Whether he's speaking quiet words of comfort to an older woman who just came to see the doctor and is overwhelmed by the television cameras, or dropping his flat-vowelled "didja knows" before a group of port workers, the Labor leader is adept at responding genuinely to people but also seguing into a stump speech.

It's like he's out to win votes one Australian at a time.

But he also remembers their stories, using anecdotes he's learned in those quiet conversations to emphasise points while answering questions from the media later.

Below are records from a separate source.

(** * Verification of the analysis core of [plot/plot.py]

  The script post-processes lattice Monte-Carlo output.  This development
  embeds the parts that carry logic:

  - [append_observable]: sanitisation of a bootstrap mean / variance pair;
  - [info_plot]: the loop that reads the run files into parallel lists, the
    aggregation loop that assembles the fit vectors, and the fit stage;
  - [magnetization_exact], [ene_exact], [specific_heat_exact]: the closed
    forms of the two-dimensional Ising model.

  Measured quantities are IEEE binary64 numbers and are modelled by Rocq's
  primitive floats, so that infinities and NaN behave as in numpy.  The
  closed forms use [sinh], [cosh], [tanh], a real power and the complete
  elliptic integrals, none of which primitive floats provide; they are
  modelled over the real numbers, without a value where the float code
  returns NaN or an infinity. *)

From Stdlib Require Import ZArith Lia Floats QArith Qreals Reals Lra Factorial.
From stdpp Require Import base option list strings gmap pretty.

Set Warnings "-inexact-float".

(** ** Python values and exceptions *)

Module Py.

(** The exceptions the embedded code can raise. *)
Inductive exn : Type :=
| KeyError (key : string)
| AttributeError
| IndexError
| SolverError (msg : string).

(** Result of a call: a value, or an exception that unwinds the caller. *)
Inductive outcome (A : Type) : Type :=
| Ret (a : A)
| Raise (e : exn).
Arguments Ret {A} a.
Arguments Raise {A} e.

#[global] Instance outcome_ret : MRet outcome := fun A a => Ret a.
#[global] Instance outcome_bind : MBind outcome :=
  fun A B f m => match m with Ret a => f a | Raise e => Raise e end.

(** A list element that is either a Python [int] or a numpy [float64]. *)
Inductive num : Type :=
| PyInt (z : Z)
| PyFloat (x : float).

(** [d[key]] on an attribute dictionary. *)
Definition getitem {V} (d : gmap string V) (key : string) : outcome V :=
  match d !! key with
  | Some v => Ret v
  | None => Raise (KeyError key)
  end.

(** [l[i]] for an index that is not negative. *)
Definition index {V} (l : list V) (i : nat) : outcome V :=
  match l !! i with
  | Some v => Ret v
  | None => Raise IndexError
  end.

(** [str(i)] for an integer, as an f-string formats it. *)
Definition str (i : Z) : string := pretty i.

(** [range(start, stop, step)] for a positive step. *)
Definition range (start stop step : Z) : list Z :=
  (fun k : nat => (start + Z.of_nat k * step)%Z)
    <$> seq 0 (Z.to_nat ((stop - start + step - 1) / step)).

(** Conversion of a machine integer to [float64]. *)
Definition to_float (z : Z) : float :=
  if (z <? 0)%Z then (- PrimFloat.of_uint63 (Uint63.of_Z (- z)))%float
  else PrimFloat.of_uint63 (Uint63.of_Z z).

(** [l[-1]]. *)
Definition last_item {V} (l : list V) : outcome V :=
  match last l with
  | Some v => Ret v
  | None => Raise IndexError
  end.

End Py.
Import Py.

(** ** Observable sanitisation: [append_observable] *)

Module Sanitize.

(** The attributes of one observable group, keyed by attribute name. *)
Abbreviation attrs := (gmap string float).

(** [append_observable(name, measurements_group_, observable_list,
    observable_error_list)].  The two lists are the caller's; the function
    returns them as it leaves them, together with its outcome. *)
Definition append_observable (name : string)
    (measurements_group_ : gmap string attrs)
    (observable_list observable_error_list : list num)
  : outcome unit * (list num * list num) :=
  match measurements_group_ !! name with
  | None => (Raise AttributeError, (observable_list, observable_error_list))
  | Some observable_group =>
    let mean :=
      match observable_group !! "bootstrap_mean_10000_100000" with
      | Some temp => Ret temp
      | None => getitem observable_group "bootstrap_mean"
      end in
    match mean with
    | Raise e => (Raise e, (observable_list, observable_error_list))
    | Ret temp =>
      let observable_list :=
        if is_infinity temp || (1e200 <? temp)%float
        then observable_list ++ [PyInt (-42)]
        else observable_list ++ [PyFloat temp] in
      let variance :=
        match observable_group !! "bootstrap_variance_10000_100000" with
        | Some temp => Ret temp
        | None => getitem observable_group "bootstrap_variance"
        end in
      match variance with
      | Raise e => (Raise e, (observable_list, observable_error_list))
      | Ret temp =>
        let observable_error_list :=
          if is_infinity temp || (1e200 <? temp)%float || is_nan temp
          then observable_error_list ++ [PyInt 42]
          else observable_error_list ++ [PyFloat (PrimFloat.sqrt temp)] in
        (Ret tt, (observable_list, observable_error_list))
      end
    end
  end.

The strongest story he shared this week wasn't one he'd heard in a doctor's room or sitting on the bed of a CT scanner.

It was the one he grew up with.

Usually at a press conference there's a certain low-level fidgeting, inattention, as reporters poise to jump in with a question or broadcast crews adjust gear.

Not so on Wednesday, when the room in the upstairs of a GP superclinic - commissioned when Labor was last in government - grew still and thick with intensity as Shorten gave a detailed account of his mother's life and her persistent striving in the face of every hurdle thrown up in her way.

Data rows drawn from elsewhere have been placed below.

Definition holder : list PlayerSession :=
  [ {| playerId := "1"; buyIns := 1; rebuys := 0; addOns := 0; rank := Some 1 |} ].

Definition oneCheckedIn : AppState :=
  {| activeTab := SETUP;
     players := [ {| id := "1"; name := "Ana"; isDealer := false |} ];
     checkedInIds := {[ "1" ]};
     numTables := 1;
     gameSessions := [];
     tables := [];
     gamePhase := REBUYS_OPEN |}.

(** The rank that the eliminations [order], counted down from [n], give to
    player [p]. *)
Fixpoint elimRank (order : list string) (n : Z) (p : string) : option Z :=
  match order with
  | [] => None
  | q :: rest => if decide (p = q) then Some n else elimRank rest (n - 1) p
  end.

(** [order.forEach(handleElimination)], one render between two calls. *)
Definition eliminateAll (order : list string) (st : AppState) : AppState :=
  foldl (fun st pid => handleElimination pid st) st order.

(** The sessions of a round of [N] players once the players of [order] are
    out, in that order. *)
Definition ranked (sessions0 : list PlayerSession) (N : nat)
    (order : list string) : list PlayerSession :=
  (fun s => withRank (elimRank order (Z.of_nat N) (playerId s)) s) <$> sessions0.

Definition threePlayers : AppState :=
  {| activeTab := SETUP;
     players := [ {| id := "1"; name := "Ana"; isDealer := false |};
                  {| id := "2"; name := "Bia"; isDealer := false |};
                  {| id := "3"; name := "Caio"; isDealer := false |} ];
     checkedInIds := {[ "1"; "2"; "3" ]};
     numTables := 1;
     gameSessions := [];
     tables := [];
     gamePhase := REBUYS_OPEN |}.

She only achieved her dream of becoming a lawyer in her 50s, but it wasn't exactly all she'd hoped with ever more obstacles appearing - age, gender, class.

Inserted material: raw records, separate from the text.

(** * Dutch Parliament attendance backend: query builder and record flattener

    A shallow embedding of [server.js]: the OData query builder
    [buildQuery], the record flattener [processAttendanceData] and the
    request handlers that call them, over a small model of the JavaScript
    values that travel through them (parsed JSON bodies and parsed query
    strings). *)

From Stdlib Require Import String Ascii List ZArith Lia Bool.
From Stdlib Require Import DecimalString.
Import ListNotations.
Local Open Scope list_scope.
Local Open Scope string_scope.

(** ** JavaScript values and exceptions *)

(** The values the program handles come out of [JSON.parse] (upstream
    bodies) and out of the query-string parser (request parameters), plus
    the number and string literals of the program itself.  [Num z] is the
    integer-valued number [z], of a size that prints without an exponent
    (other numbers are not represented); an object is the list of its own
    properties, in enumeration order, each name once. *)
#[warnings="-register-all"]
Inductive value : Type :=
| Undefined
| Null
| Bool (b : bool)
| Num (z : Z)
| Str (s : string)
| Arr (items : list value)
| Obj (props : list (string * value)).

(** What a [throw] carries: [TypeError] is raised by the engine (reading a
    property of [null]/[undefined], calling something that is not a
    function, converting an object that cannot be converted); [Error] is
    an error object with its [message]. *)
Inductive error : Type :=
| TypeError
| Error (message : string).

Inductive result (A : Type) : Type :=
| Ok (a : A)
| Throw (e : error).
Arguments Ok {A} a.
Arguments Throw {A} e.

Definition bind {A B} (m : result A) (k : A -> result B) : result B :=
  match m with
  | Ok a => k a
  | Throw e => Throw e
  end.

Declare Scope js_scope.
Delimit Scope js_scope with js.
Notation "x <- m ;; k" := (bind m (fun x => k))
  (at level 61, m at next level, right associativity) : js_scope.
Notation "m ;;; k" := (bind m (fun _ => k))
  (at level 61, right associativity) : js_scope.
Local Open Scope js_scope.

Definition is_ok {A} (m : result A) : bool :=
  match m with Ok _ => true | Throw _ => false end.

(** [try { body } catch (e) { handler }] *)
Definition try_catch {A} (body : result A) (handler : error -> result A) : result A :=
  match body with
  | Ok a => Ok a
  | Throw e => handler e
  end.

(** ** Primitive operations *)

(** ToBoolean: what [if (v)], [!v], [v || d], [v ? a : b] and
    [filter(Boolean)] test. *)
Definition truthy (v : value) : bool :=
  match v with
  | Undefined | Null => false
  | Bool b => b
  | Num z => negb (Z.eqb z 0)
  | Str s => negb (String.eqb s "")
  | Arr _ | Obj _ => true
  end.

(** [a || b] on already evaluated operands (both operands of every [||]
    in the program are property reads or literals). *)
Definition or_else (a b : value) : value := if truthy a then a else b.

Fixpoint lookup (k : string) (props : list (string * value)) : option value :=
  match props with
  | [] => None
  | (k', v) :: rest => if String.eqb k k' then Some v else lookup k rest
  end.

Definition has_key (k : string) (props : list (string * value)) : bool :=
  match lookup k props with Some _ => true | None => false end.

(** Property read [v.k], for the property names the program reads
    ([Id], [Onderwerp], [ActiviteitActor], [length], ...): none of them is
    an array index or a member of a built-in prototype other than
    [length].  The length of a string is the length of its representation
    here; the program only compares it with 0. *)
Definition get (v : value) (k : string) : result value :=
  match v with
  | Undefined | Null => Throw TypeError
  | Bool _ | Num _ => Ok Undefined
  | Str s => Ok (if String.eqb k "length" then Num (Z.of_nat (String.length s)) else Undefined)
  | Arr l => Ok (if String.eqb k "length" then Num (Z.of_nat (List.length l)) else Undefined)
  | Obj ps => Ok (match lookup k ps with Some x => x | None => Undefined end)
  end.

(** [v === w] against a primitive literal [w]. *)
Definition strict_eq_prim (v w : value) : bool :=
  match v, w with
  | Undefined, Undefined => true
  | Null, Null => true
  | Bool a, Bool b => Bool.eqb a b
  | Num a, Num b => Z.eqb a b
  | Str a, Str b => String.eqb a b
  | _, _ => false
  end.

Definition string_of_Z (z : Z) : string := NilZero.string_of_int (Z.to_int z).

(** ToString, as applied by template literals and by [join].  An object
    built from data has no callable [toString] of its own: if it has an
    own property of that name the conversion throws, otherwise the
    inherited one answers ["[object Object]"].  An array converts through
    [join(',')], where [null] and [undefined] elements give the empty
    string. *)
Fixpoint to_string (v : value) : result string :=
  match v with
  | Undefined => Ok "undefined"
  | Null => Ok "null"
  | Bool true => Ok "true"
  | Bool false => Ok "false"
  | Num z => Ok (string_of_Z z)
  | Str s => Ok s
  | Arr l =>
      (fix go (l : list value) : result string :=
         match l with
         | [] => Ok ""
         | x :: rest =>
             s <- match x with Undefined | Null => Ok "" | _ => to_string x end ;;
             match rest with
             | [] => Ok s
             | _ => r <- go rest ;; Ok (s ++ "," ++ r)
             end
         end) l
  | Obj ps => if has_key "toString" ps then Throw TypeError else Ok "[object Object]"
  end.

(** The element conversion of [Array.prototype.join]. *)
Definition join_elem (x : value) : result string :=
  match x with
  | Undefined | Null => Ok ""
  | _ => to_string x
  end.

(** [l.join(sep)] *)
Fixpoint join (sep : string) (l : list value) : result string :=
  match l with
  | [] => Ok ""
  | x :: rest =>
      s <- join_elem x ;;
      match rest with
      | [] => Ok s
      | _ => r <- join sep rest ;; Ok (s ++ sep ++ r)
      end
  end.

(** [l.join(sep)] for an array of strings. *)
Definition join_strings (sep : string) (l : list string) : string := String.concat sep l.

(** [l.forEach(f)]: the receiver must be an array. *)
Definition array_items (v : value) : result (list value) :=
  match v with
  | Arr l => Ok l
  | Undefined | Null => Throw TypeError
  | _ => Throw TypeError
  end.


(** [a.push(x)] *)
Definition push {A} (a : list A) (x : A) : list A := (a ++ [x])%list.

(** ** The query builder *)

Definition BASE_API_URL : string := "https://gegevensmagazijn.tweedekamer.nl/OData/v4/2.0".

(** [Object.keys(o)] *)
Definition Object_keys (props : list (string * value)) : list string := map fst props.

(** [Object.keys(options).forEach(key => { if (options[key] !== undefined
    && options[key] !== null) params.push(`$${key}=${options[key]}`) })],
    threading the array [params]. *)
Fixpoint push_options (options : list (string * value)) (ks : list string)
         (params : list string) : result (list string) :=
  match ks with
  | [] => Ok params
  | key :: rest =>
      v <- get (Obj options) key ;;
      if negb (strict_eq_prim v Undefined) && negb (strict_eq_prim v Null) then
        s <- to_string v ;;
        push_options options rest (push params ("$" ++ key ++ "=" ++ s))
      else
        push_options options rest params
  end.

(** The array [params] of [buildQuery] when the function reaches its last
    statement. *)
Definition query_params (filters expands : list string)
           (options : list (string * value)) : result (list string) :=
  let params : list string := [] in
  let params :=
    if (0 <? List.length filters)%nat
    then push params ("$filter=" ++ join_strings " and " filters)
    else params in
  let params :=
    if (0 <? List.length expands)%nat
    then push params ("$expand=" ++ join_strings "," expands)
    else params in
  params <- push_options options (Object_keys options) params ;;
  Ok (push params "$format=json").

(** [buildQuery(endpoint, filters = [], expands = [], options = {})]; a
    caller that leaves an argument out passes the default here. *)
Definition buildQuery (endpoint : string) (filters expands : list string)
           (options : list (string * value)) : result string :=
  let query := BASE_API_URL ++ "/" ++ endpoint in
  params <- query_params filters expands options ;;
  let query :=
    if (0 <? List.length params)%nat
    then query ++ "?" ++ join_strings "&" params
    else query in
  Ok query.

(** *** The clauses, as the specification words them *)

Definition filter_clause (filters : list string) : list string :=
  match filters with
  | [] => []
  | _ => ["$filter=" ++ String.concat " and " filters]
  end.

Definition expand_clause (expands : list string) : list string :=
  match expands with
  | [] => []
  | _ => ["$expand=" ++ String.concat "," expands]
  end.

Definition is_nullish (v : value) : bool :=
  match v with Undefined | Null => true | _ => false end.

Definition defined_options (options : list (string * value)) : list (string * value) :=
  filter (fun kv => negb (is_nullish (snd kv))) options.

Definition option_clause (kv : string * value) : result string :=
  s <- to_string (snd kv) ;; Ok ("$" ++ fst kv ++ "=" ++ s).

Fixpoint mapM {A B} (f : A -> result B) (l : list A) : result (list B) :=
  match l with
  | [] => Ok []
  | x :: rest => y <- f x ;; ys <- mapM f rest ;; Ok (y :: ys)
  end.

(** Reading a URL back: the part after the first ['?'], cut at every ['&']. *)
Fixpoint split_on (c : ascii) (s : string) : list string :=
  match s with
  | EmptyString => [EmptyString]
  | String a rest =>
      if Ascii.eqb a c then EmptyString :: split_on c rest
      else match split_on c rest with
           | [] => [String a EmptyString]
           | w :: ws => String a w :: ws
           end
  end.

Fixpoint after_first (c : ascii) (s : string) : string :=
  match s with
  | EmptyString => EmptyString
  | String a rest => if Ascii.eqb a c then rest else after_first c rest
  end.

Definition url_parameters (url : string) : list string :=
  split_on "&"%char (after_first "?"%char url).

Definition count_named (name : string) (params : list string) : nat :=
  List.length (filter (String.prefix (name ++ "=")) params).

(** [s] occurs in [t]. *)
Fixpoint includes (s t : string) : bool :=
  String.prefix s t ||
  match t with
  | EmptyString => false
  | String _ rest => includes s rest
  end.

(** ** The host: dates *)

(** What the program asks of the JavaScript host and of its locale data.
    [Date_parse s] is the time value (milliseconds since the epoch) that
    [Date.parse(s)] gives, [None] for [NaN]; the two formatters are
    [toLocaleDateString('nl-NL', {year: 'numeric', month: '2-digit', day:
    '2-digit'})] and [toLocaleTimeString('nl-NL', {hour: '2-digit',
    minute: '2-digit', hour12: false})] on a valid date, in the time zone
    of the host. *)
Record Runtime : Type := {
  Date_parse : string -> option Z;
  toLocaleDateString : Z -> string;
  toLocaleTimeString : Z -> string;
  (** [ToNumber(s) > 0] for a string [s] *)
  string_exceeds_zero : string -> bool;
  (** [parseInt(s)], [None] for [NaN] *)
  parseInt_string : string -> option Z
}.

(** A [Date] object: its time value, or the invalid date. *)
Inductive Date : Type :=
| ValidDate (t : Z)
| InvalidDate.

Definition TimeClip (t : Z) : Date :=
  if (Z.abs t <=? 8640000000000000)%Z then ValidDate t else InvalidDate.

Definition date_of_parse (o : option Z) : Date :=
  match o with Some t => TimeClip t | None => InvalidDate end.

(** [new Date(v)]: a string is parsed, an object or array is first
    converted to a string, anything else is converted to a number. *)
Definition new_Date (rt : Runtime) (v : value) : result Date :=
  match v with
  | Str s => Ok (date_of_parse (Date_parse rt s))
  | Arr _ | Obj _ => s <- to_string v ;; Ok (date_of_parse (Date_parse rt s))
  | Num z => Ok (TimeClip z)
  | Bool b => Ok (ValidDate (if b then 1 else 0))
  | Null => Ok (ValidDate 0)
  | Undefined => Ok InvalidDate
  end.

(** [isNaN(d.getTime())] *)
Definition isNaN_getTime (d : Date) : bool :=
  match d with ValidDate _ => false | InvalidDate => true end.

(** The two formatting methods; on the invalid date both answer
    ["Invalid Date"]. *)
Definition Date_toLocaleDateString (rt : Runtime) (d : Date) : string :=
  match d with ValidDate t => toLocaleDateString rt t | InvalidDate => "Invalid Date" end.

Definition Date_toLocaleTimeString (rt : Runtime) (d : Date) : string :=
  match d with ValidDate t => toLocaleTimeString rt t | InvalidDate => "Invalid Date" end.

(** [s.replace(/-/g, r)] *)
Fixpoint replace_dashes (r : string) (s : string) : string :=
  match s with
  | EmptyString => EmptyString
  | String c rest =>
      if Ascii.eqb c "-"%char then r ++ replace_dashes r rest
      else String c (replace_dashes r rest)
  end.

(** ** The record flattener *)

Record AttendanceRecord : Type := {
  activityId : value;
  activityTitle : value;
  activityDate : string;
  activityTime : string;
  activityDateTime : value;
  personId : value;
  personName : string;
  personInitials : value;
  personFirstName : value;
  personLastName : string;
  fraction : value;
  fractionId : value;
  role : value;
  actorId : value;
  hasValidDate : bool
}.

(** The lines [processAttendanceData] writes to the console, by the
    statement that writes them. *)
Inductive console_line : Type :=
| LogProcessing (count : string)
| LogSkipping (id title : string)
| WarnDate (id : string) (e : error)
| LogProcessed (records : nat)
| LogSkippedActivities (count : nat).

(** The variables of [processAttendanceData] that its callbacks update. *)
Record FlattenState : Type := {
  attendanceData : list AttendanceRecord;
  skippedActivities : nat;
  activitiesWithoutActors : nat;
  console : list console_line
}.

Shorten started the week with a slick and well-choreographed campaign launch.

But as he told his mother's story - rebutting an attack in the Daily Telegraph on his honesty - the politician with his stump speech and slogans melted away to leave a man on the verge of tears, sharing his truths.

The moments that define an election are obvious but also indescribable; you just know them when you see them.

The choice Shorten made to share Ann's story may turn out to be the most memorable of the election.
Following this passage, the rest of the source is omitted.